Ivan cruza uma perna sobre a outra e apóia a xícara na mesinha ao lado.
– Não creio muito. Se ela realmente sentisse algo por David além da amizade, estaria com ele.
Alan meneia a cabeça.
– Medo, Ivan. Bela Lua tem medo dele. Acho que foi exatamente esse medo dela que a impediu de tentar se aproximar dele. É isso o que eu acho.
Ivan assente e olha para Alan.
– Mas, e você. Sente algo por ela? Algo um pouco parecido com o que nosso irmão sentiu?
Alan o olhou de soslaio e pôs-se a pensar.
– Posso ser sincero, Ivan? Não sei. Não sei se sinto algo realmente a mais por Bela Lua.
* * *
David bate a traseira da cabeça na parede.
Seu quarto estava arrumado, o que incluía a cama intacta, e as paredes e os chãos limpos. Os outros móveis já não estavam mais lá. Seus tios deviam pensar que ele estivesse ficando louco, assim como sempre quiseram. Malditos.
David abraça os joelhos junto ao corpo e olha novamente para a cama com lençóis limpos.
Por que, afinal, tinha uma cama, sendo que não conseguia mais dormir? Tentava de todas as formas descansar, mas “descanso” era uma palavra que não mais sabia. E, mesmo agora, sentia-se sozinho e atormentado, como num poço sem fundo. Somente queria que todo aquele sofrimento acabasse, mas em vão. Nunca iria acabar.

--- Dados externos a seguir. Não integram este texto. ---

(** * Market-data ingestion and bar aggregation

    A shallow embedding of the ingestion pipeline of the repository
    (connectors, normalizers and the bar aggregator), of the clients built
    on it and of the Lighter broker, together with the properties that its
    specification states about it and further properties of the code.

    Layout: the definitions follow the source modules
    ([data/types.py], [data/connectors/types.py],
    [data/normalizers/bars.py], [data/connectors/binance.py],
    [data/connectors/binance_futures.py], [data/normalizers/binance.py],
    [data/normalizers/binance_futures.py], [clients/binance.py],
    [clients/binance_futures.py], [execution/types.py],
    [execution/brokers/lighter.py]); the theorems come afterwards. *)

From Stdlib Require Import ZArith QArith Qpower Qround Qabs Lqa Lia Bool Ascii String.
From Stdlib Require Import DecimalString DecimalN DecimalFacts.
From Stdlib Require Qcanon.
From stdpp Require Import gmap strings list fin_maps sorting.

Set Warnings "-register-all".
Local Open Scope string_scope.
Local Open Scope list_scope.
Local Open Scope Z_scope.

(* ===================================================================== *)
(** ** Exceptions and results                                             *)
(* ===================================================================== *)

(** The Python exceptions that the modelled code can raise.
    [SpecialValue] is not an exception of Python: it marks the one
    behaviour that this development does not follow, the construction of a
    special decimal value (an infinity or a NaN), see [Decimal_of_str]. *)
Inductive Exn : Type :=
  | KeyError (key : string)
  | IndexError
  | TypeError
  | ValueError
  | InvalidOperation
  | HTTPStatusError
  | SpecialValue.

(** A computation either returns a value or raises. *)
Inductive Result (A : Type) : Type :=
  | Ok (a : A)
  | Raise (e : Exn).
Arguments Ok {A} a.
Arguments Raise {A} e.

Definition bind {A B : Type} (m : Result A) (k : A -> Result B) : Result B :=
  match m with
  | Ok a => k a
  | Raise e => Raise e
  end.

Notation "'let*' x ':=' m 'in' k" := (bind m (fun x => k))
  (at level 10, x name, m at level 100, k at level 200).


(** ** Decoded JSON values

    What [json.loads] returns for the payloads of the exchange: [None],
    booleans, integers, strings and objects (dictionaries with string
    keys).  Numbers with a fraction, which would decode to binary floats,
    do not occur in these payloads (decimal quantities travel as text) and
    are not part of the model; the arrays of a kline response appear as
    lists at the places where the code indexes them. *)
Inductive Any : Type :=
  | ANone
  | ABool (b : bool)
  | AInt (z : Z)
  | AStr (s : string)
  | ADict (d : gmap string Any).

(** [row[i]] on a list. *)
Definition list_getitem (row : list Any) (i : nat) : Result Any :=
  match row !! i with
  | Some x => Ok x
  | None => Raise IndexError
  end.

(** [row[key]] on a dictionary. *)
Definition dict_getitem (row : gmap string Any) (key : string) : Result Any :=
  match row !! key with
  | Some x => Ok x
  | None => Raise (KeyError key)
  end.

(** [row.get(key, default)]. *)
Definition dict_get (row : gmap string Any) (key : string) (default : Any) : Any :=
  match row !! key with
  | Some x => x
  | None => default
  end.

(** [x[key]] on a value of unknown type with a string key: only a
    dictionary can be subscripted this way. *)
Definition getitem (x : Any) (key : string) : Result Any :=
  match x with
  | ADict d => dict_getitem d key
  | _ => Raise TypeError
  end.

(** Truth value of a Python object, as tested by [if x:]. *)
Definition truthy (x : Any) : bool :=
  match x with
  | ANone => false
  | ABool b => b
  | AInt z => negb (z =? 0)
  | AStr s => negb (String.eqb s "")
  | ADict d => negb (Nat.eqb (size d) 0)
  end.

(* ===================================================================== *)
(** ** Decimal values                                                     *)
(* ===================================================================== *)

(** A finite [decimal.Decimal]: sign, coefficient and exponent, as the
    standard library stores them; the number denoted is
    [(-1)^sign * coefficient * 10^exponent].  The operations below give
    the exact results, that is, the results of Python's arithmetic as long
    as the coefficients stay within the context precision. *)
Record Decimal : Type := mkDecimal {
  d_sign : bool;
  d_int : N;
  d_exp : Z
}.

Definition signed (d : Decimal) : Z :=
  if d_sign d then - Z.of_N (d_int d) else Z.of_N (d_int d).

Definition of_signed (z : Z) (e : Z) : Decimal :=
  mkDecimal (z <? 0) (Z.to_N (Z.abs z)) e.

(** [Decimal(n)] for an integer [n]. *)
Definition Decimal_of_int (n : Z) : Decimal := of_signed n 0.

(** The coefficient rescaled to the exponent [e <= d_exp d]. *)
Definition aligned (d : Decimal) (e : Z) : Z := signed d * 10 ^ (d_exp d - e).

Viveria para sempre com o fato de ser um vampiro mestiço imundo, odiado por sua própria família e a maldita Elite. Odiava a todos, menos Luana. Nunca a odiaria, mesmo que ela fizesse de tudo para se manter longe dele.
David sorri e apóia a cabeça na parede.
Menos na noite anterior, verdade. Ela estava tão linda que, realmente, parecia uma deusa. E, finalmente, pôde provar o sabor do sangue de sua amada. Era tão delicioso que sabia que ficaria viciado nele tanto quanto era nela. Não queria mais saber de nenhum outro sabor, somente o de Luana.
Sim...
De uma vez por todas, Luana seria sua.